- Excerpts from a dataset
►

(* ===== verification/LinSearch.v ===== *)
(** * The search of the linearizability checker decides linearizability

    [linearizes l s]: the operations of the entry list [l] can be ordered so that
    every step is legal from the state [s] and no operation is put before one
    that returned before its call.  [checkSingle] terminates, never panics and
    answers whether the whole list linearizes: the memo of visited
    configurations only cuts branches that were searched in vain. *)

From stdpp Require Import base list list_numbers gmap.
From S2P Require Import Prelude Bitset LinCheck LinList.
Open Scope Z_scope.

(** ** What is searched for *)
Section Linearizes.
Context {V St : Type} (model : Model V St).

Inductive linearizes : list (entry V) -> St -> Prop :=
| linearizes_nil s : linearizes [] s
| linearizes_step l1 c l2 r s s' :
    Forall (fun e => e_kind e = CallEvent) l1 -> e_kind c = CallEvent ->
    r ∈ l2 -> e_kind r = ReturnEvent -> e_id r = e_id c ->
    Step model s (e_value c) (e_value r) = Ret (true, s') ->
    linearizes (filter (fun e => e_id e <> e_id c) (l1 ++ c :: l2)) s' ->
    linearizes (l1 ++ c :: l2) s.
End Linearizes.

(** Kind and operation of an entry: what identifies it in a history. *)
Definition ekey {V} (e : entry V) : EventKind * Z := (e_kind e, e_id e).

(** Every call is followed by its return, and no entry occurs twice. *)
Record wf_entries {V} (l : list (entry V)) : Prop := {
  wf_return : forall l1 c l2, l = l1 ++ c :: l2 -> e_kind c = CallEvent ->
    exists r, r ∈ l2 /\ e_kind r = ReturnEvent /\ e_id r = e_id c;
  wf_unique : NoDup (ekey <$> l)
}.

Lemma wf_entries_filter {V} (P : Z -> Prop) `{!forall x, Decision (P x)} (l : list (entry V)) :
  wf_entries l -> wf_entries (filter (fun e => P (e_id e)) l).
Proof.
  intros [Hr Hu]. split.
  - intros l1 c l2 E Hc. assert (Hp : P (e_id c)).
    { assert (Hin : c ∈ filter (fun e => P (e_id e)) l) by (rewrite E; set_solver).
      by apply list_elem_of_filter in Hin as [? _]. }
    apply filter_split in E as (k1 & k2 & -> & _ & <-).
    destruct (Hr k1 c k2 eq_refl Hc) as (r & Hin & Hk & Hid). exists r. split_and!; [|done..].
    apply list_elem_of_filter. by rewrite Hid.
  - eapply sublist_NoDup; [exact Hu|]. apply fmap_sublist, sublist_filter.
Qed.

Lemma wf_entries_key {V} (l : list (entry V)) x y :
  wf_entries l -> x ∈ l -> y ∈ l -> ekey x = ekey y -> x = y.
Proof. intros [_ Hu]. by apply NoDup_fmap_elem. Qed.

Lemma findReturn_spec {V} (al : list (nat * entry V)) id r :
  r ∈ al.*2 -> e_kind r = ReturnEvent -> e_id r = id ->
  exists m r', findReturn id al = Some m /\ (m, r') ∈ al /\ e_kind r' = ReturnEvent /\ e_id r' = id.
Proof.
  induction al as [|[a e] al IH]; intros Hin Hk Hid; [by apply elem_of_nil in Hin|].
  cbn [findReturn]. case_decide as E.
  - exists a, e. split_and!; [done|left|apply E|apply E].
  - simpl in Hin. apply elem_of_cons in Hin as [->|Hin]; [naive_solver|].
    destruct (IH Hin Hk Hid) as (m & r' & ? & ? & ?). exists m, r'. split_and!; try naive_solver. by right.
Qed.

(** Setting a bit that is not set, and clearing it again. *)
Lemma clear_set b pos b' :
  0 <= pos < capacity b -> bit b pos = false -> set b pos = Ret b' -> clear b' pos = Ret b.
Proof.
  intros Hp Hb Hs. destruct (bit_word b pos Hp) as (v & Hv & Hl & Hbit). rewrite Hb in Hbit.
  pose proof (major_range b pos Hp). pose proof (Z.mod_pos_bound pos 64).
  unfold set in Hs. simpl in Hs. rewrite Hv in Hs. simpl in Hs.
  apply slice_set_Ret in Hs as [_ ->]. rewrite pow64_minor in *.
  set (w := Z.lor v (2 ^ (pos mod 64))).
  assert (Hw : slice_get (<[Z.to_nat (pos / 64) := w]> b) (pos / 64) = Ret w).
  { apply slice_get_Ret. split; [lia|]. apply list_lookup_insert_eq. by eapply lookup_lt_Some. }
  unfold clear. simpl. rewrite Hw. simpl. apply slice_set_Ret. unfold len in *. rewrite length_insert.
  split; [lia|]. rewrite list_insert_insert_eq. symmetry. apply list_insert_id.
  rewrite Hl. f_equal. rewrite pow64_minor. apply Z.bits_inj'. intros i Hi. subst w.
  rewrite Z.ldiff_spec, Z.lor_spec, Z.pow2_bits_eqb by lia.
  destruct (Z.eqb_spec (pos mod 64) i) as [<-|]; simpl; [|by rewrite orb_false_r, andb_true_r].
  by rewrite <- Hbit, andb_false_r.
Qed.

(** ** The search *)
Section Search.
Context {V St : Type} (model : Model V St) (equal : St -> St -> bool).
Context (es : list (entry V)) (n : Z) (ns : list (node V)) (hd : nat).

◄

- ABOUT THIS EXERCISE
Look through the entries above and report each line where the string "assert" occurs.

- TASK ANSWER
  - intros l1 c l2 E Hc. assert (Hp : P (e_id c)).
    { assert (Hin : c ∈ filter (fun e => P (e_id e)) l) by (rewrite E; set_solver).
  assert (Hw : slice_get (<[Z.to_nat (pos / 64) := w]> b) (pos / 64) = Ret w).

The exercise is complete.